TAJDID.ID-Medan || Secara tekstual, Pancasila itu memang selalu di agungkan, banyak yang dihafal dan menjadikannya sebagai slogan. Namun faktanya, secara kontekstual Pancasila itu sering tidak dipraktekkan dalam kehidupan berbangsa dan bernegara.
“Pengabaian terhadap pengamalan nilai-nilai Pancasila bukan cuma dilakukan oleh warga Negara, akan tetapi kadang-kadang pemerintah yang lagi berkuasapun tidak mempraktikkan Pancasila,” ujar .Dr Saleh Partaonan Daulay MAg MHum MA, Anggota DPR RI pada acara Seminar Nasional bertajuk “Peranan Pemuda dalam Mengimplementasikan Nilai-Nilai Pancasila dalam Kehidupan Berbangsa dan Bernegara” yang diadakan PW Pemuda Muhammadiyah Sumut bekerjasama dengan Fraksi PAN-MPR RI di Hotel Grand Antares Medan, Kamis (29/8).
Sebagai contoh, kata Saleh, pengamalan terhadap sila pertama Pancasila, Ketuhanan Yang Maha Esa, maknaya adalah setiap orang yang hidup di Indonesia harus percaya kepada Tuhan yang Maha Esa. Ada enam agama yang diakui di republik ini, yaitu Islam, Kristen, Katolik, Hindu, Budha dan Konghucu. Tapi pada prakteknya, banyak di antara warganegara kita justru tidak percaya kepada Tuhan. Memang berafiliasi kepada agama tertentu yang di akui Negara, tercantum di KTP nya sebagai pemeluk agama tertentu, tapi saat mengamalkan ajaran agamanya tidak dilaksanakan dengan baik.

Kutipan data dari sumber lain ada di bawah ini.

Lemma variants_loop_additions header_csq variants clinvar_dict clinvar_dict' :
  variants_loop header_csq variants clinvar_dict = Ok clinvar_dict' →
  ∃ pairs, clinvar_dict' = add_all clinvar_dict pairs.
Proof.
  revert clinvar_dict. induction variants as [|variant rest IH]; intros clinvar_dict Hloop.
  - injection Hloop as <-. by exists [].
  - cbn [variants_loop] in Hloop.
    apply bind_Ok_inv in Hloop as (clinvar_allele & _ & Hloop).
    apply bind_Ok_inv in Hloop as (clinvar_stars & _ & Hloop).
    apply bind_Ok_inv in Hloop as (csq_dicts & _ & Hloop).
    apply bind_Ok_inv in Hloop as (clinvar_dict1 & Hadd & Hloop).
    apply add_consequences_additions in Hadd as [pairs1 ->].
    apply IH in Hloop as [pairs2 ->].
    exists (pairs1 ++ pairs2). by rewrite add_all_app.
Qed.

Lemma aggregate_additions (vcf_reader : VCF) clinvar_dict :
  aggregate vcf_reader = Ok clinvar_dict → ∃ pairs, clinvar_dict = add_all [] pairs.
Proof.
  unfold aggregate. intros Hagg.
  apply bind_Ok_inv in Hagg as (header_csq & _ & Hloop).
  by apply variants_loop_additions in Hloop.
Qed.

(** The lines carry the keys of the map, in the order of the map. *)
Lemma written_keys clinvar_dict lines :
  written clinvar_dict lines → newkey <$> lines = clinvar_dict.*1.
Proof.
  induction 1 as [|item line clinvar_dict lines [Hkey _] _ IH]; [done|].
  csimpl. by rewrite Hkey, IH.
Qed.

(** Some lines are always written: finalization cannot fail. *)
Lemma written_total clinvar_dict : ∃ lines, written clinvar_dict lines.
Proof.
  induction clinvar_dict as [|item clinvar_dict [lines IH]].
  - exists []. constructor.
  - exists ({| newkey := item.1;
               clinvar_alleles := PyStr.join "+" (elements item.2) |} :: lines).
    constructor; [|done]. split; [done|].
    exists (elements item.2). split; [unfold iterates; reflexivity | done].
Qed.

Lemma iterates_NoDup (value : gset string) (tokens : list string) :
  iterates value tokens → NoDup tokens.
Proof. unfold iterates. intros ->. apply NoDup_elements. Qed.

Lemma iterates_elem_of (value : gset string) (tokens : list string) (token : string) :
  iterates value tokens → token ∈ tokens ↔ token ∈ value.
Proof. unfold iterates. intros ->. apply elem_of_elements. Qed.

Lemma filter_eq_absent (tokens : list string) (token : string) :
  token ∉ tokens → filter (λ t, t = token) tokens = [].
Proof.
  induction tokens as [|t tokens IH]; intros Hnot; [done|].
  apply not_elem_of_cons in Hnot as [Hne Hnot].
  rewrite filter_cons_False by congruence. by apply IH.
Qed.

“Artinya, kalau memang mengaku berpancasila, berarti wajib taat mengamalkan ajaran agamanya. Dan konsekuensinya, orang yang tidak percaya kepada Tuhan dan tidak mengamalkan ajaran agamanya seharusnya tidak layak hidup di Indonesia” tegas Soleh.

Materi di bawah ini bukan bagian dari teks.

(** * Spyglass symbol table: a shallow embedding of [SymbolUtil.ts]

    The development follows [packages/core/src/symbol/SymbolUtil.ts].

    JavaScript objects are shared and mutated in place, so the embedding keeps
    an explicit object store:

    - a [Symbol] object is a cell of the store ([Heap]), named by its address;
      [relations.aliasOf] holds such an address, and the alias-counting event
      handlers mutate the cell they are handed, wherever it is stored;
    - the ownership structure (tables, symbol maps, the [members] map owned by
      a symbol) is a tree whose leaves are addresses ([SymbolMap]); a symbol's
      [members] field is kept in that tree, next to the address of its owner;
    - a [SymbolMap] or [SymbolTable] lists its entries in [Object.keys] order
      (insertion order for the identifier-like keys used here), because
      [trimMap] and [removeLocationsFromMap] visit and mutate in that order;
    - the per-document stacks are arrays with an identity ([StackRef]), since
      [block] keeps a reference to the array across the callback.

    The query façade ([SymbolQuery]) is embedded after [SymbolUtil] itself,
    over references to the maps of this tree: its [enter] and [amend] resolve
    the map and hand it to [enterMap], which is where a symbol is created or
    amended. *)

From Stdlib Require Import ZArith Lia.
From stdpp Require Import base option list strings gmap.

Local Open Scope string_scope.
Local Open Scope list_scope.

(** ** Data model (Symbol.ts) *)

(** Modelled from the spec: the enum [SymbolVisibility] of Symbol.ts (§3:
    "one of Block/File/Restricted/Public; absent = Public"). *)
Inductive SymbolVisibility := Block | File | Public | Restricted.

(** Modelled from the spec: the union [SymbolUsageType] of Symbol.ts (§3:
    "declaration, definition, implementation, reference, typeDefinition"). *)
Inductive SymbolUsageType :=
  UDeclaration | UDefinition | UImplementation | UReference | UTypeDefinition.

(** Modelled from the spec: the constant [SymbolUsageTypes] of Symbol.ts, the
    usage kinds in the order §3 lists them. *)
Definition SymbolUsageTypes : list SymbolUsageType :=
  [UDeclaration; UDefinition; UImplementation; UReference; UTypeDefinition].

#[global] Instance SymbolVisibility_eq_dec : EqDecision SymbolVisibility.
Proof. solve_decision. Defined.
#[global] Instance SymbolUsageType_eq_dec : EqDecision SymbolUsageType.
Proof. solve_decision. Defined.

(** A half-open offset range [[start, end)]. *)
Definition Range : Type := nat * nat.

(** Modelled from the spec: the interface [SymbolLocation] of Symbol.ts (§3).
    The position ranges derived from the document text are not represented. *)
Record SymbolLocation := mkLocation {
  uri : string;
  range : option Range;
  fullRange : option Range;
  isUriBound : bool;
  accessType : option nat;
  fromDefaultLibrary : option bool;
}.

(** Addresses of [Symbol] objects in the store. *)
Abbreviation addr := nat (only parsing).

(** Modelled from the spec: the interface [Symbol] of Symbol.ts (§3), with
    the fields [SymbolUtil] reads and writes, [members] apart (it is kept in
    the [SymbolMap] that holds the symbol).  [relations] is a JavaScript
    object from relationship names to symbols; [aliasAmount] is a JavaScript
    number that the code only increments and decrements. *)
Record Symbol := mkSymbol {
  category : string;
  identifier : string;
  desc : option string;
  subcategory : option string;
  visibility : option SymbolVisibility;
  visibilityRestriction : option (list string);
  relations : option (list (string * addr));
  aliasAmount : option Z;
  declaration : option (list SymbolLocation);
  definition : option (list SymbolLocation);
  implementation : option (list SymbolLocation);
  reference : option (list SymbolLocation);
  typeDefinition : option (list SymbolLocation);
}.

Kemudian terkait sila ke lima yang juga menurutnya selama ini banyak dikhianati, terutama oleh pemerintah sebagai pemangku kebijakan. Sebagai contoh, Saleh menyoroti soal Program Keluarga Harapan (PKH) yang sekarang lagi dijalankan pemerintah.
Dia menjelaskan, sasaran Program PKH adalah untuk membantu rakyat miskin di Indonesia yang jumlahnya menurut catatan BPS mencapai 10 persen dari total jumlah penduduk Indonesia. Jika total jumlah penduduk Indonesia 269 juta, maka berarti 26, 9 juta masih berada di bawah garis kemiskinan. Dan kabarnya yang sudah tersentuh program PKH baru 10 juta.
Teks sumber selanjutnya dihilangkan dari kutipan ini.